WHAT THE TASK REQUIRES: What lines below include the word "mkELevel"? Copy each one.

Saved data entries:

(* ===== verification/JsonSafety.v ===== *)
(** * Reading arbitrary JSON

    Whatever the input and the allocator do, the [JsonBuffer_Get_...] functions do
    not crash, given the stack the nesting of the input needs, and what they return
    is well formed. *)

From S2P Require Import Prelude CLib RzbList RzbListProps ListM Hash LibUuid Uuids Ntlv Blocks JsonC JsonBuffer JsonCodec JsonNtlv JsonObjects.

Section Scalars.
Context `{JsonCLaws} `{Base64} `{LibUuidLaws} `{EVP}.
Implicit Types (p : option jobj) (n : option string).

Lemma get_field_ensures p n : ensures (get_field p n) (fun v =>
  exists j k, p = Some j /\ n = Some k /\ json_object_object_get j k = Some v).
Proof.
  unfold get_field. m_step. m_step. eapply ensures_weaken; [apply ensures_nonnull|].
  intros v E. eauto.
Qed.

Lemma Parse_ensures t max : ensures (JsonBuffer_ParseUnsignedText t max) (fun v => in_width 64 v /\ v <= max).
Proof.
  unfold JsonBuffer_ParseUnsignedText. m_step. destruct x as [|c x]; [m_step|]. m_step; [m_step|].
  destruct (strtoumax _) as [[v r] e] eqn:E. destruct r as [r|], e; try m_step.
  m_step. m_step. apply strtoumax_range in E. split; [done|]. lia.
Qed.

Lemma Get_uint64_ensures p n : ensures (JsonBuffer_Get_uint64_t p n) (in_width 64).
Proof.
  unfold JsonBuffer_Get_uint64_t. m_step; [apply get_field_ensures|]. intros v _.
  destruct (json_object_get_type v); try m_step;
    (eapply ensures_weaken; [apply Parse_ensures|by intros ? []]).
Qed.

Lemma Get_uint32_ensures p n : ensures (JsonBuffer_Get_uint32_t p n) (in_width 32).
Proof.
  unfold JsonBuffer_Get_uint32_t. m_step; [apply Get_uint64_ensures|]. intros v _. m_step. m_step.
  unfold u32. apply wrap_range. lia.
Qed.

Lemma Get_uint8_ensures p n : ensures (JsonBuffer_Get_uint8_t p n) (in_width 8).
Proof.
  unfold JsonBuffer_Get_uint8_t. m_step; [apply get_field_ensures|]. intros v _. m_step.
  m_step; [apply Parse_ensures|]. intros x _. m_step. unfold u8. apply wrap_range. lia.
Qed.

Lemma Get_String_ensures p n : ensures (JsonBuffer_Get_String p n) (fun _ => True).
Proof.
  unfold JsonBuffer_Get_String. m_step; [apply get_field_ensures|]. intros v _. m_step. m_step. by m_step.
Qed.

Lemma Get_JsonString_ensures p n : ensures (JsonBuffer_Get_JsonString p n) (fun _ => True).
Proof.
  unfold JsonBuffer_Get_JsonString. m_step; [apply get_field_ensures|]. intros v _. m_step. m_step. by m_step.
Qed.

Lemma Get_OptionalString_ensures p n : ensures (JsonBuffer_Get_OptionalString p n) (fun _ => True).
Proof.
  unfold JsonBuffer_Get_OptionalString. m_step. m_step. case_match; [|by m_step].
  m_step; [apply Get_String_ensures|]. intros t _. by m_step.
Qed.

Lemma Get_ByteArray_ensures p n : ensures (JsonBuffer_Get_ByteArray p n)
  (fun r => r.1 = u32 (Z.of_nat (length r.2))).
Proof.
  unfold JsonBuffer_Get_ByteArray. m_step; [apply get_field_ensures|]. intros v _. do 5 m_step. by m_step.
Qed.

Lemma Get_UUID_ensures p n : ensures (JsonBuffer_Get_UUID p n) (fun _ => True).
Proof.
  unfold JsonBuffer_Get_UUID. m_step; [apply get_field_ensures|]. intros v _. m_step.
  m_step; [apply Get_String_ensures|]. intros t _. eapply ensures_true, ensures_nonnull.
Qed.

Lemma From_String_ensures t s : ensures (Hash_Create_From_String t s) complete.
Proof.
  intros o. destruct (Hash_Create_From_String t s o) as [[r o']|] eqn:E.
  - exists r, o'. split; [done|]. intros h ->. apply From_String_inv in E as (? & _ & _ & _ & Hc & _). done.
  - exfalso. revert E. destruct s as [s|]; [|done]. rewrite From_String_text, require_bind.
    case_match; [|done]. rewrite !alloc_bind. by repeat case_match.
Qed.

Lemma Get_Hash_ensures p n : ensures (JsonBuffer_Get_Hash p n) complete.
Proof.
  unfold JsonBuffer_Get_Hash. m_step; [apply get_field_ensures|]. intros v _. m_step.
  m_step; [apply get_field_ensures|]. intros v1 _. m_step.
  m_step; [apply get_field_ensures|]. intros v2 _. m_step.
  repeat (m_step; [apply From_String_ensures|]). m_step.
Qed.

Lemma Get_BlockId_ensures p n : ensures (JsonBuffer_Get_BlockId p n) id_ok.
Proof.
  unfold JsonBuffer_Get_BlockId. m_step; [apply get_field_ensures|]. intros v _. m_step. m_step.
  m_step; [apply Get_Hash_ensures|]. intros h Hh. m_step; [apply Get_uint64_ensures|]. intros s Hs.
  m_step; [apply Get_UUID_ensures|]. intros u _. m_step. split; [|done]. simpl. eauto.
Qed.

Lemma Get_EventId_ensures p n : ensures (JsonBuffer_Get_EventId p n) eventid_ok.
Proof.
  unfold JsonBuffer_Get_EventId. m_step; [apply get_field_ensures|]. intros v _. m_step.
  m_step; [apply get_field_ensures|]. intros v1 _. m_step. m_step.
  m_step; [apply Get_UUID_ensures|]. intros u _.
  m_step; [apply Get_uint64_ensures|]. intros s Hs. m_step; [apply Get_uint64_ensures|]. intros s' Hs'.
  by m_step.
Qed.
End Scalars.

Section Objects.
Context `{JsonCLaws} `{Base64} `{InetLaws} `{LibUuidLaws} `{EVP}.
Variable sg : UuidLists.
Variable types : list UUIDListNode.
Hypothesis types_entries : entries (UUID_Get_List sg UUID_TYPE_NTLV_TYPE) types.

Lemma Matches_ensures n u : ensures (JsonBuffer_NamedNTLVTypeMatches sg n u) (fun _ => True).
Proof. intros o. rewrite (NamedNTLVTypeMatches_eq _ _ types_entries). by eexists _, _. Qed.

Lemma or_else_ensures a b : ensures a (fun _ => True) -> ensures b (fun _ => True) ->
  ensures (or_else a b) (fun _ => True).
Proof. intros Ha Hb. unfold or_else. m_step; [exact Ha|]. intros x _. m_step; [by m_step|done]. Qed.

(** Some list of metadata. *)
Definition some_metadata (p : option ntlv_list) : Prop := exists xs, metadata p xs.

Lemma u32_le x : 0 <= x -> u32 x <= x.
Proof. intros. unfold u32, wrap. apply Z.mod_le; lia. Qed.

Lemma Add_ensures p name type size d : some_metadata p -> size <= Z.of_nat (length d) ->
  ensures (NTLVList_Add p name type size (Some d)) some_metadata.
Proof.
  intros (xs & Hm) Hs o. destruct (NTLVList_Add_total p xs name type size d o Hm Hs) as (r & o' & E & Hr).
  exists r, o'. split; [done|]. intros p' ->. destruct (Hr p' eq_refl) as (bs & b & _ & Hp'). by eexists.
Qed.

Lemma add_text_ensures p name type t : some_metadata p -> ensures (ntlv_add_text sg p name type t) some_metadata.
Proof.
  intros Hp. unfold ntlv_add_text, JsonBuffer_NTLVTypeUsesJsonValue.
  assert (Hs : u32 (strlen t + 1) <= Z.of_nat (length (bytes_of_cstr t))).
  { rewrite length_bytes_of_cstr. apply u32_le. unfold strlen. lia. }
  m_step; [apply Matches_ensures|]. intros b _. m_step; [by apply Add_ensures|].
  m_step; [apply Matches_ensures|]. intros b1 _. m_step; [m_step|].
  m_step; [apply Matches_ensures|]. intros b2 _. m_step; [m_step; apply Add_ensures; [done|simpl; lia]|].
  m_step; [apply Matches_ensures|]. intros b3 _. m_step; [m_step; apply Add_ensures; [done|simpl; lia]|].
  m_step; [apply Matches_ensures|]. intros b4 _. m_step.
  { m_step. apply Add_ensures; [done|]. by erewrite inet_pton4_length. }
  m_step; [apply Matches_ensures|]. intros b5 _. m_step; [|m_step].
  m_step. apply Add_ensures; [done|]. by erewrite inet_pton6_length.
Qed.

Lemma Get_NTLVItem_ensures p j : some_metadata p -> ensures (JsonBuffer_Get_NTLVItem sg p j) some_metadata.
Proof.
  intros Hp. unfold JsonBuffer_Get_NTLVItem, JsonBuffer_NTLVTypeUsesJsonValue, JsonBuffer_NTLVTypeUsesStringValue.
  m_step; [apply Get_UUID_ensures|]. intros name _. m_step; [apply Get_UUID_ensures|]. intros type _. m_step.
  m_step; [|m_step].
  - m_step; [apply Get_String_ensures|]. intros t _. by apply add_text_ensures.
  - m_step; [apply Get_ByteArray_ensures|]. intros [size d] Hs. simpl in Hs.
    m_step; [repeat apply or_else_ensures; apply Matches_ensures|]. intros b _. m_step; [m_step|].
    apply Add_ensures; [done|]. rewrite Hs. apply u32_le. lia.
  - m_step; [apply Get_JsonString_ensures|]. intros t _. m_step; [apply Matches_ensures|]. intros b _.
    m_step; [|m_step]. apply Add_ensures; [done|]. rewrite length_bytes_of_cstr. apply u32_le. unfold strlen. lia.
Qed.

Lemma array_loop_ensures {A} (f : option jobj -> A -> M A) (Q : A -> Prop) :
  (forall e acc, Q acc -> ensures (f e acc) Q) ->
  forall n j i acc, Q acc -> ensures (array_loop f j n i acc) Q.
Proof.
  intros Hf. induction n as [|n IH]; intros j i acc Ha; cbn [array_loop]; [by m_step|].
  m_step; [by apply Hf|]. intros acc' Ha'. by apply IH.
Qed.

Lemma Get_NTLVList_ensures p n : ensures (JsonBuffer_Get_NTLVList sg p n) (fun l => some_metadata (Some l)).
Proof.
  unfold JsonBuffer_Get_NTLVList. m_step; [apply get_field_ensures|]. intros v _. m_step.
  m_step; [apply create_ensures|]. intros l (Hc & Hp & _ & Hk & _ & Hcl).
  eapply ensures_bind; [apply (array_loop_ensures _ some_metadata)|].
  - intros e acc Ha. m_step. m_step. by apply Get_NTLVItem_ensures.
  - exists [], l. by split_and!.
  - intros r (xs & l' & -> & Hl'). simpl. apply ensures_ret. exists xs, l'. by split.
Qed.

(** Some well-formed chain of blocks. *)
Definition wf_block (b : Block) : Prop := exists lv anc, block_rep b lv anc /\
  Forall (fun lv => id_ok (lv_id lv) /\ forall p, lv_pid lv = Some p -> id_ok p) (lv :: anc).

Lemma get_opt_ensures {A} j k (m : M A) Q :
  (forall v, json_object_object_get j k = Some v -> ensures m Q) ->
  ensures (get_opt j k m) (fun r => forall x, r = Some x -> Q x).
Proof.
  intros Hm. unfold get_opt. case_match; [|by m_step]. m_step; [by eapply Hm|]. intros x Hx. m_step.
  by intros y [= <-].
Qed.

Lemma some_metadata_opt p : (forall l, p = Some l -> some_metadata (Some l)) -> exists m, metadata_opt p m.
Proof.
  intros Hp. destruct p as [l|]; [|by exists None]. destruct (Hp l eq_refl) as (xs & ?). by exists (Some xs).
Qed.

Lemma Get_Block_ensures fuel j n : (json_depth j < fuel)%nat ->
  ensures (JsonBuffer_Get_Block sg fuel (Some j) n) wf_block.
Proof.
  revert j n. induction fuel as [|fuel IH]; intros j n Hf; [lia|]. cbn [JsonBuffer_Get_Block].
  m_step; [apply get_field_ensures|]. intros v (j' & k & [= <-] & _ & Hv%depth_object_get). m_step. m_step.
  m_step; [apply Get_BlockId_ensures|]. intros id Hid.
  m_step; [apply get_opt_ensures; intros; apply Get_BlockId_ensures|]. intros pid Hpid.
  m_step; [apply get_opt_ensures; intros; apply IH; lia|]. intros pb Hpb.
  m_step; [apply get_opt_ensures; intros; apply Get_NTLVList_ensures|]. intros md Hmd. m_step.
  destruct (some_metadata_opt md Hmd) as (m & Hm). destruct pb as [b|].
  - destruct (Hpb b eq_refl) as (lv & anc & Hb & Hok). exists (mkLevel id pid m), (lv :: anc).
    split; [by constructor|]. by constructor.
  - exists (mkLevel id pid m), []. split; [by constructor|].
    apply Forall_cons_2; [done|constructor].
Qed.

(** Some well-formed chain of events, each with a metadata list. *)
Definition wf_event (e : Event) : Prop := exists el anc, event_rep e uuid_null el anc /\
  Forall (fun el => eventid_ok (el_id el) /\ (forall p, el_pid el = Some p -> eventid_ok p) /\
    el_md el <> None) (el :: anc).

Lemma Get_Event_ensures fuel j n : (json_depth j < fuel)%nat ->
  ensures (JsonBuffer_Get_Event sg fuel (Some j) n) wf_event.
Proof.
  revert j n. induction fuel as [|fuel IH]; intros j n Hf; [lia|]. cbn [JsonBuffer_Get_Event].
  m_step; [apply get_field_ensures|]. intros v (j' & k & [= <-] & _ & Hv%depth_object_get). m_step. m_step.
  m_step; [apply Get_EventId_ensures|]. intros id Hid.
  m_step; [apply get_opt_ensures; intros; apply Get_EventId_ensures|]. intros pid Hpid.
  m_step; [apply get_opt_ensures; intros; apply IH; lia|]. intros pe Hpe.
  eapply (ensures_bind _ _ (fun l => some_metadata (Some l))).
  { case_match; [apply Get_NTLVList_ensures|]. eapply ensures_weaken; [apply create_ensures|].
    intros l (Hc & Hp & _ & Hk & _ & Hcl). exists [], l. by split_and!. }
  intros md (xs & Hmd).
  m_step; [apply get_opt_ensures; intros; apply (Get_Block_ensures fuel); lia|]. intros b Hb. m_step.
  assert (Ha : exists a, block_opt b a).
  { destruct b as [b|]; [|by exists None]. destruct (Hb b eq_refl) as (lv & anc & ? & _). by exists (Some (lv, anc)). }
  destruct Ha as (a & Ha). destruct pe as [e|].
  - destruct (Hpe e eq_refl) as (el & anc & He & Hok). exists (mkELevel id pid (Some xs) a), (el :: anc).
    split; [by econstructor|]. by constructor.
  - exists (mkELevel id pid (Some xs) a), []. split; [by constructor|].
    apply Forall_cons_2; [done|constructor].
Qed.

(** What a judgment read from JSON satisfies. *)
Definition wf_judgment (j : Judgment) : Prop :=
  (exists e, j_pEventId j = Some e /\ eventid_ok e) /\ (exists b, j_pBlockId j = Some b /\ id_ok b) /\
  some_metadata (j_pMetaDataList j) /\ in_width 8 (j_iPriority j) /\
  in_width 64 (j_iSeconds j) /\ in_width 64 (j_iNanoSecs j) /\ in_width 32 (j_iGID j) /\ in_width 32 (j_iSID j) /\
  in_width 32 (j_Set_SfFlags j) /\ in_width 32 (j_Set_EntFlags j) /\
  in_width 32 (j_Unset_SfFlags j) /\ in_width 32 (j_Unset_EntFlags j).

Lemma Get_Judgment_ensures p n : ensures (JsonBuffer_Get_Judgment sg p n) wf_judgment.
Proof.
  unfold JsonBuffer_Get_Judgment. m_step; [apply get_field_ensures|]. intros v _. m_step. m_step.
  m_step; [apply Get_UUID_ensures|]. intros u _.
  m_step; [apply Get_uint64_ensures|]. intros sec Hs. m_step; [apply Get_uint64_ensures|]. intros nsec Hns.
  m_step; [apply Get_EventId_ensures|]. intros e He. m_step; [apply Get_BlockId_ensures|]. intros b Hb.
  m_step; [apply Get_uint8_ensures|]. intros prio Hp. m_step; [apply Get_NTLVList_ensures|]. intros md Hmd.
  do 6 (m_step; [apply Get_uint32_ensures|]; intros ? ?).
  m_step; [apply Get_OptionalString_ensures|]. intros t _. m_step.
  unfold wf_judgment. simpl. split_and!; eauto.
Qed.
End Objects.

RESPONSE AREA:
  - destruct (Hpe e eq_refl) as (el & anc & He & Hok). exists (mkELevel id pid (Some xs) a), (el :: anc).
  - exists (mkELevel id pid (Some xs) a), []. split; [by constructor|].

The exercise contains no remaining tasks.